What the task asks
Where a line below holds the string "discriminate", copy that line.

(Collected data)
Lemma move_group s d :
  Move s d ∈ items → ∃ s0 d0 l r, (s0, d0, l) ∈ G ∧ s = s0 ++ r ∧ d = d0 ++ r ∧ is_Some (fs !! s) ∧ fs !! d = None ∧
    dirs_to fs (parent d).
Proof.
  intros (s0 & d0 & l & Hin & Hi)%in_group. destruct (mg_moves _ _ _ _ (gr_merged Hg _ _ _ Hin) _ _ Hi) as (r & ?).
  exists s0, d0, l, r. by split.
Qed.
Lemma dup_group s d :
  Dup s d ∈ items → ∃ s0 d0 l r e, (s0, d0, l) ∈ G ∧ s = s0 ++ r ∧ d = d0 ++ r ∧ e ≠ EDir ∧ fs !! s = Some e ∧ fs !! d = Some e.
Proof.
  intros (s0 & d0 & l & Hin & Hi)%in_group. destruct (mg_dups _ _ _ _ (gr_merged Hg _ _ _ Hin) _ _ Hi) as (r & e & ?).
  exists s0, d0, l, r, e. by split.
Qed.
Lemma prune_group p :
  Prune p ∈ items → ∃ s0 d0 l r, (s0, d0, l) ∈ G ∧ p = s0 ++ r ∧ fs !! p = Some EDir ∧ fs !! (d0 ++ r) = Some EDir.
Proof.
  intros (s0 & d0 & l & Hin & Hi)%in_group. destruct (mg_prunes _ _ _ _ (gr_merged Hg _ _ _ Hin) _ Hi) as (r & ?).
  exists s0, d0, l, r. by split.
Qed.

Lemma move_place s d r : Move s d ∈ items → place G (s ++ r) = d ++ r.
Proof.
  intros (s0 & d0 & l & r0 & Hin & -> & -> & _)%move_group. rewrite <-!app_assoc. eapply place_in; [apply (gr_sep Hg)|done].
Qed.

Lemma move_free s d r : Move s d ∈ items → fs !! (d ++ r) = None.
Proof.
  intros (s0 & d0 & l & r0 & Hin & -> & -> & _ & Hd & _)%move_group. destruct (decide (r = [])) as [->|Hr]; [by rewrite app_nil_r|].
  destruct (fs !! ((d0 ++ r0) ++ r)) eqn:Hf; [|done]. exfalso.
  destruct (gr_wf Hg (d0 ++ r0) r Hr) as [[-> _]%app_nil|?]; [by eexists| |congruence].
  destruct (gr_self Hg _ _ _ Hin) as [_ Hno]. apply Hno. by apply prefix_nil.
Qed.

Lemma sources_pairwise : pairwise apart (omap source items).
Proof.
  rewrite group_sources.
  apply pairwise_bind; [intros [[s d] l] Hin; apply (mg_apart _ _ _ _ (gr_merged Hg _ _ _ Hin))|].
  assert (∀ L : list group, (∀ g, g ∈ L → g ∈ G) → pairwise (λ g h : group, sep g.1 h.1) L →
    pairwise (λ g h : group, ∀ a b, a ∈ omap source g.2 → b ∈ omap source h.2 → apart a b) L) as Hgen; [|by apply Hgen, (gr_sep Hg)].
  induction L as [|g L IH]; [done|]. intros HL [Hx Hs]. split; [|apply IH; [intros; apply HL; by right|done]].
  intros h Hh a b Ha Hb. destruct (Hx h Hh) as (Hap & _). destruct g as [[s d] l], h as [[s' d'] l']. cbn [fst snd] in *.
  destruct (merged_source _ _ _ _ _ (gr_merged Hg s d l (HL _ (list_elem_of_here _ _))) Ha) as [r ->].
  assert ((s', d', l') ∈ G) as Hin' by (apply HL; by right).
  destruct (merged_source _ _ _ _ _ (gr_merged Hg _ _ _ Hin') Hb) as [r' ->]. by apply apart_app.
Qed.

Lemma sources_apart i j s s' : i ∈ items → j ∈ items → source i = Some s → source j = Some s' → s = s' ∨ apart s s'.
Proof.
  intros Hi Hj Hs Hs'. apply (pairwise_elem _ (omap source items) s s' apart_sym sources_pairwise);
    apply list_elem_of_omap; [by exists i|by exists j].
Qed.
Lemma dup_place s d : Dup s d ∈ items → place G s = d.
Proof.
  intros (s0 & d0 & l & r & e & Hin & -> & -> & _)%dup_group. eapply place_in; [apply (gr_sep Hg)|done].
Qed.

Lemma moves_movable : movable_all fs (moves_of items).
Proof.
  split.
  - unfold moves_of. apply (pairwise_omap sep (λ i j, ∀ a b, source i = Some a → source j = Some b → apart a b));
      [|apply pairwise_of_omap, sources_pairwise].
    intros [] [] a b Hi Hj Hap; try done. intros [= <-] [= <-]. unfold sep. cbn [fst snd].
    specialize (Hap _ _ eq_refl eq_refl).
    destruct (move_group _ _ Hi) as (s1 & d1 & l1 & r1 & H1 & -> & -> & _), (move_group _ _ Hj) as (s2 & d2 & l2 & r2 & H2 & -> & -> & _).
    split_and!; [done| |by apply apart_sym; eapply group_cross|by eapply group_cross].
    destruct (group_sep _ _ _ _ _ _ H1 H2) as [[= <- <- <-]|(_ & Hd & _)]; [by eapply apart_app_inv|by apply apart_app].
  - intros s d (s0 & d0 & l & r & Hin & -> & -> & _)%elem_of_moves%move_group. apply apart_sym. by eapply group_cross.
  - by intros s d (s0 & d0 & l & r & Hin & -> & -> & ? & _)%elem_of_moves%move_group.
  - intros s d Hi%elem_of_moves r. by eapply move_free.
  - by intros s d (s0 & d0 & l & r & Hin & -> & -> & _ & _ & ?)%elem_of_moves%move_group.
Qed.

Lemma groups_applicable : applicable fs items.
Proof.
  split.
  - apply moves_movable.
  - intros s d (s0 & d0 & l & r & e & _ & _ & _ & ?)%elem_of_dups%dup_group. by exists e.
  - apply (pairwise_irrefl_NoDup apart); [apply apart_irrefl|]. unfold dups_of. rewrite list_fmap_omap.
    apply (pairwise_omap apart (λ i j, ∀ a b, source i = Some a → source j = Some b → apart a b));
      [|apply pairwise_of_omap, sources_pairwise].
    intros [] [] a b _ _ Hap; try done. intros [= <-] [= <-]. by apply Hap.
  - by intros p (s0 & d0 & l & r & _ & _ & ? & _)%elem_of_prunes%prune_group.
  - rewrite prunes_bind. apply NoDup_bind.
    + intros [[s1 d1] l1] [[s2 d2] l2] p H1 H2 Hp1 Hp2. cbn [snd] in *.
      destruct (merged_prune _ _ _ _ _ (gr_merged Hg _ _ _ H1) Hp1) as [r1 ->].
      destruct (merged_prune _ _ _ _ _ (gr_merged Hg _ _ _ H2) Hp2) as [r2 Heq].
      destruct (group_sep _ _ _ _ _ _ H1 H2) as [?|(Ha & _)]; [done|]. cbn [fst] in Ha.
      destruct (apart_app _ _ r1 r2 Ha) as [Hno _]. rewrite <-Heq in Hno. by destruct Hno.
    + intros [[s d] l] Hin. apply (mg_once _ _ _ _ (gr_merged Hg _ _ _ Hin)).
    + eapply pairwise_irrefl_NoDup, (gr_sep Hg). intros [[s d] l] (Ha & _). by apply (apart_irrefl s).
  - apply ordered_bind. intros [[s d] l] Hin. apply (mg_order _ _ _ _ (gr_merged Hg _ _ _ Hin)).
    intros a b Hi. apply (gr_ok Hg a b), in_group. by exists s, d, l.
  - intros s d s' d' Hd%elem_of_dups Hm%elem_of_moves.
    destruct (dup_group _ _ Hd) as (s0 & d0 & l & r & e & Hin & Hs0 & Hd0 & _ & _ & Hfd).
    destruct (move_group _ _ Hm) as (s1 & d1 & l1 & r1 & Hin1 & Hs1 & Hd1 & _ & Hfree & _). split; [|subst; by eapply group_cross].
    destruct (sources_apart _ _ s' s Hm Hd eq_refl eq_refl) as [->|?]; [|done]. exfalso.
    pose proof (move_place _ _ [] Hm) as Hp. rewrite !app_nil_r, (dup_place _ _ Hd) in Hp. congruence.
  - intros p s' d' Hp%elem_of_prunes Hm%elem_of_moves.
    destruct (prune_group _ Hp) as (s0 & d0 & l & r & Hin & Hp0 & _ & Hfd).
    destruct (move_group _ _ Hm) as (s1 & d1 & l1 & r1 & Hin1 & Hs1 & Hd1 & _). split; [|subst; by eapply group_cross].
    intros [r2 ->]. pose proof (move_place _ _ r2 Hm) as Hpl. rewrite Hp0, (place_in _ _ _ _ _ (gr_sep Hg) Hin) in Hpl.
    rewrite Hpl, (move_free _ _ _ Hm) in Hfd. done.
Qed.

--

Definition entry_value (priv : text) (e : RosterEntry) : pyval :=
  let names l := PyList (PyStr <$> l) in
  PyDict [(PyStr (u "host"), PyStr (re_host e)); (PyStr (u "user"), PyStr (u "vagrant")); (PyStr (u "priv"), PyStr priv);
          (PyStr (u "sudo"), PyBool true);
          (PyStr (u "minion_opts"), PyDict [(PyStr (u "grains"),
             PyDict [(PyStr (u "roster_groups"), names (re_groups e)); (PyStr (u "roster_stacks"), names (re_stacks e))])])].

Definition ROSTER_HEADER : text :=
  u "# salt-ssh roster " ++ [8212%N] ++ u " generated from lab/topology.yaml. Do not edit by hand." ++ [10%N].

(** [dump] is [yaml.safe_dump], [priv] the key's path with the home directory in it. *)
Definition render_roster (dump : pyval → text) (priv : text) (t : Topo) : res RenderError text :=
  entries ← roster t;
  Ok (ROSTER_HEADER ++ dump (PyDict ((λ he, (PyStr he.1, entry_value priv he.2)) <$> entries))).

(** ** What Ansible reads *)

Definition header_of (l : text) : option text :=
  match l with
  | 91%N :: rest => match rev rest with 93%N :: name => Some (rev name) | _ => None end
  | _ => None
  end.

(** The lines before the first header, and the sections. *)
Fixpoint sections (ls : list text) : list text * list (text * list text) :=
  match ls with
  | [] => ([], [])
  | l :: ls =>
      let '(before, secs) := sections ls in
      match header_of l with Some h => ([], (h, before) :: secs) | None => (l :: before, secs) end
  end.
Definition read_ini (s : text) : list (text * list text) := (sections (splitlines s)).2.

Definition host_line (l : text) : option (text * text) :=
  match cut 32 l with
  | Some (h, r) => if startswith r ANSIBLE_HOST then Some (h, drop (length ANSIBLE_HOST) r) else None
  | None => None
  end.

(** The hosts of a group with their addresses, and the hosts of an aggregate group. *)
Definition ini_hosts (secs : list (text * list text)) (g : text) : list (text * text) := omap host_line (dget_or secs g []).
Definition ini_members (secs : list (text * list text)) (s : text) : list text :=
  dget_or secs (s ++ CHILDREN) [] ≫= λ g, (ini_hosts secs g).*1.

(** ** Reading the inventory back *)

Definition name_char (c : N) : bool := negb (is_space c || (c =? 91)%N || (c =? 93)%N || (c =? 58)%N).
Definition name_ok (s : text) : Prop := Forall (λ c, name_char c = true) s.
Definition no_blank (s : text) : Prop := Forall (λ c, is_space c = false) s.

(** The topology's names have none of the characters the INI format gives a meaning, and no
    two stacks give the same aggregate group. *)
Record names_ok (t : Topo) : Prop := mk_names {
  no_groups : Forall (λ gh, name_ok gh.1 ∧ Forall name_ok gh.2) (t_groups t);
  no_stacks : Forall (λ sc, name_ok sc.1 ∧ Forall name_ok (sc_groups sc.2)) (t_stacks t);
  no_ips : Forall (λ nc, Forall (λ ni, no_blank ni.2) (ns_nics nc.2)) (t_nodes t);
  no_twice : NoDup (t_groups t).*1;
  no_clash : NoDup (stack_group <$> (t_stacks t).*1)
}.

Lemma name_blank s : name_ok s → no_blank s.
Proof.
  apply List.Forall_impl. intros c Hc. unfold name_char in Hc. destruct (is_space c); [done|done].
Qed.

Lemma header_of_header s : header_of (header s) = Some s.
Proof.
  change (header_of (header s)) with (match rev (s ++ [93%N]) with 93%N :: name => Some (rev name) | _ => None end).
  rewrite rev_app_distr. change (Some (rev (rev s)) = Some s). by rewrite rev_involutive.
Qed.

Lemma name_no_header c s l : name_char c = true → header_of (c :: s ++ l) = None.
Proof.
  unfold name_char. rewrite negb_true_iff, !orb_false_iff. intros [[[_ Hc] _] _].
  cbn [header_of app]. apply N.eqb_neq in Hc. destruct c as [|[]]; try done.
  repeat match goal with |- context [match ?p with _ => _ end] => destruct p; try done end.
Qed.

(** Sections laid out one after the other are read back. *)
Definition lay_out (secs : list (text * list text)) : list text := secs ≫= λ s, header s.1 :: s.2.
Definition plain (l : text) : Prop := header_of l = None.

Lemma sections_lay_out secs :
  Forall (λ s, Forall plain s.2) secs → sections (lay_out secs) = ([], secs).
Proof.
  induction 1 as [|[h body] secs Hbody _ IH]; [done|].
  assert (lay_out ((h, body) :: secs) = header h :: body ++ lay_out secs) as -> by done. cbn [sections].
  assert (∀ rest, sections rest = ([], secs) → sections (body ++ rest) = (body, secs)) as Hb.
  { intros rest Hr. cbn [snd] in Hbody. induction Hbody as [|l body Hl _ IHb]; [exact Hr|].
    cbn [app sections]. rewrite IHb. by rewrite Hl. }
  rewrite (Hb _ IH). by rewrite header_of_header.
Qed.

--

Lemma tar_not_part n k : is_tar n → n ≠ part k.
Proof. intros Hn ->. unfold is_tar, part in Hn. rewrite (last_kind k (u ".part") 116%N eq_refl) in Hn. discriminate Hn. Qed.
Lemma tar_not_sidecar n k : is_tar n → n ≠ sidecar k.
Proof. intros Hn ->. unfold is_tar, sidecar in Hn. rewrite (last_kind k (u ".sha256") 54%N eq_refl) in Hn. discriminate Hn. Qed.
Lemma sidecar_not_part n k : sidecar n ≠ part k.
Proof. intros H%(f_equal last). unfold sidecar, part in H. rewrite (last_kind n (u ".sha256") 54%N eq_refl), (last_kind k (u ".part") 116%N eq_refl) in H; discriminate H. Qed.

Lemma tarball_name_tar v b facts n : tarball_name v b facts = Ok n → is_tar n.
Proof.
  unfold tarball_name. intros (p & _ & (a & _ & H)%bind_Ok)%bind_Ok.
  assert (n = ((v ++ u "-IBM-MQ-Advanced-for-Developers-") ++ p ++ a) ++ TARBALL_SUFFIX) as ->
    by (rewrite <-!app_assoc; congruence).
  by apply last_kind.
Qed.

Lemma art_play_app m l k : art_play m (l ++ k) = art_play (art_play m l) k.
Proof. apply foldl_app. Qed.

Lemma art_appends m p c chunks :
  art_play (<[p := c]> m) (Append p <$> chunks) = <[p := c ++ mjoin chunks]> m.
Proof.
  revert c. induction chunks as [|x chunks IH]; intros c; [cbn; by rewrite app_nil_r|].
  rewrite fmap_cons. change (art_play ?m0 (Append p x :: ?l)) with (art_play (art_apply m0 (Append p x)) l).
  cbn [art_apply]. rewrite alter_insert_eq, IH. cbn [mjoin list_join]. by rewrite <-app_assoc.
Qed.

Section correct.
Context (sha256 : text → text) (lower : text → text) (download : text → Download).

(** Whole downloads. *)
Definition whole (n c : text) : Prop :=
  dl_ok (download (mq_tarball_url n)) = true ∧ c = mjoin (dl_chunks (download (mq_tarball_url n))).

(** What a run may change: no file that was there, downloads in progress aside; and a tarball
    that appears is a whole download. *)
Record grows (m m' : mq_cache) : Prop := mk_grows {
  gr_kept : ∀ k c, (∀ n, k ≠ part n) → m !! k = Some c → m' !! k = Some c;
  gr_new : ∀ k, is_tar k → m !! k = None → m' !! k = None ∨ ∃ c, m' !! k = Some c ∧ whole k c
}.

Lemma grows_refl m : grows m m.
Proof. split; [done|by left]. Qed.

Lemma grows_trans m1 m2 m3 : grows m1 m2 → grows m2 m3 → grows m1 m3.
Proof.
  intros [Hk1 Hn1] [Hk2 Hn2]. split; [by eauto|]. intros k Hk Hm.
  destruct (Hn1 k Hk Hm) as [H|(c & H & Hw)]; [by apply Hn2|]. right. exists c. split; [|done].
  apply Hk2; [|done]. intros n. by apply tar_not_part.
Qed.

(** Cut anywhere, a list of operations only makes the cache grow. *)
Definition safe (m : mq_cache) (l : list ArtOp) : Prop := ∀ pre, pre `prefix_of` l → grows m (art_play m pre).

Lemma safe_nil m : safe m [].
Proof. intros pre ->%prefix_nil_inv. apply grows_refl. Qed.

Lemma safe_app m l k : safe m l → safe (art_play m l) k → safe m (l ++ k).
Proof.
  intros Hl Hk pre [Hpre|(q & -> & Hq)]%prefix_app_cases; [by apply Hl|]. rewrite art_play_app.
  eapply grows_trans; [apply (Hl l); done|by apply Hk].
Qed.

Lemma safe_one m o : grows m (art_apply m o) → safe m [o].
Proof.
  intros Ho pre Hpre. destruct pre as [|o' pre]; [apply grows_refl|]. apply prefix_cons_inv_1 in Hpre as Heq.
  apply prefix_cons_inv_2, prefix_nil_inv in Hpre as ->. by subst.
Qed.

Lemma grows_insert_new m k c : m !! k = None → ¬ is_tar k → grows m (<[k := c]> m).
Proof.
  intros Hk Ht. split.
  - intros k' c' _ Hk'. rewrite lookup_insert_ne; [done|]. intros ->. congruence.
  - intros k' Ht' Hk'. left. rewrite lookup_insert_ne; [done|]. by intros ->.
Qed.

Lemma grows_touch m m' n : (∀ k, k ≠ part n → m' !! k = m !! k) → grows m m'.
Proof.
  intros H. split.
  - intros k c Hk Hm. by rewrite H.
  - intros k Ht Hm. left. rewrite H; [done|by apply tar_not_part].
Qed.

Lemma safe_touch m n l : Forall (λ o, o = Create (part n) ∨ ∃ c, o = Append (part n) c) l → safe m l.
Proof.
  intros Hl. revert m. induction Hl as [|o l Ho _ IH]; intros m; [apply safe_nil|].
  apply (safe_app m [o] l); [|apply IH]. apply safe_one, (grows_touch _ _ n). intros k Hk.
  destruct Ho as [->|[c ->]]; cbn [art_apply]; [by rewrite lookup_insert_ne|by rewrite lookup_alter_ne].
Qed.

Response to the task
Proof. intros Hn ->. unfold is_tar, part in Hn. rewrite (last_kind k (u ".part") 116%N eq_refl) in Hn. discriminate Hn. Qed.
Proof. intros Hn ->. unfold is_tar, sidecar in Hn. rewrite (last_kind k (u ".sha256") 54%N eq_refl) in Hn. discriminate Hn. Qed.
Proof. intros H%(f_equal last). unfold sidecar, part in H. rewrite (last_kind n (u ".sha256") 54%N eq_refl), (last_kind k (u ".part") 116%N eq_refl) in H; discriminate H. Qed.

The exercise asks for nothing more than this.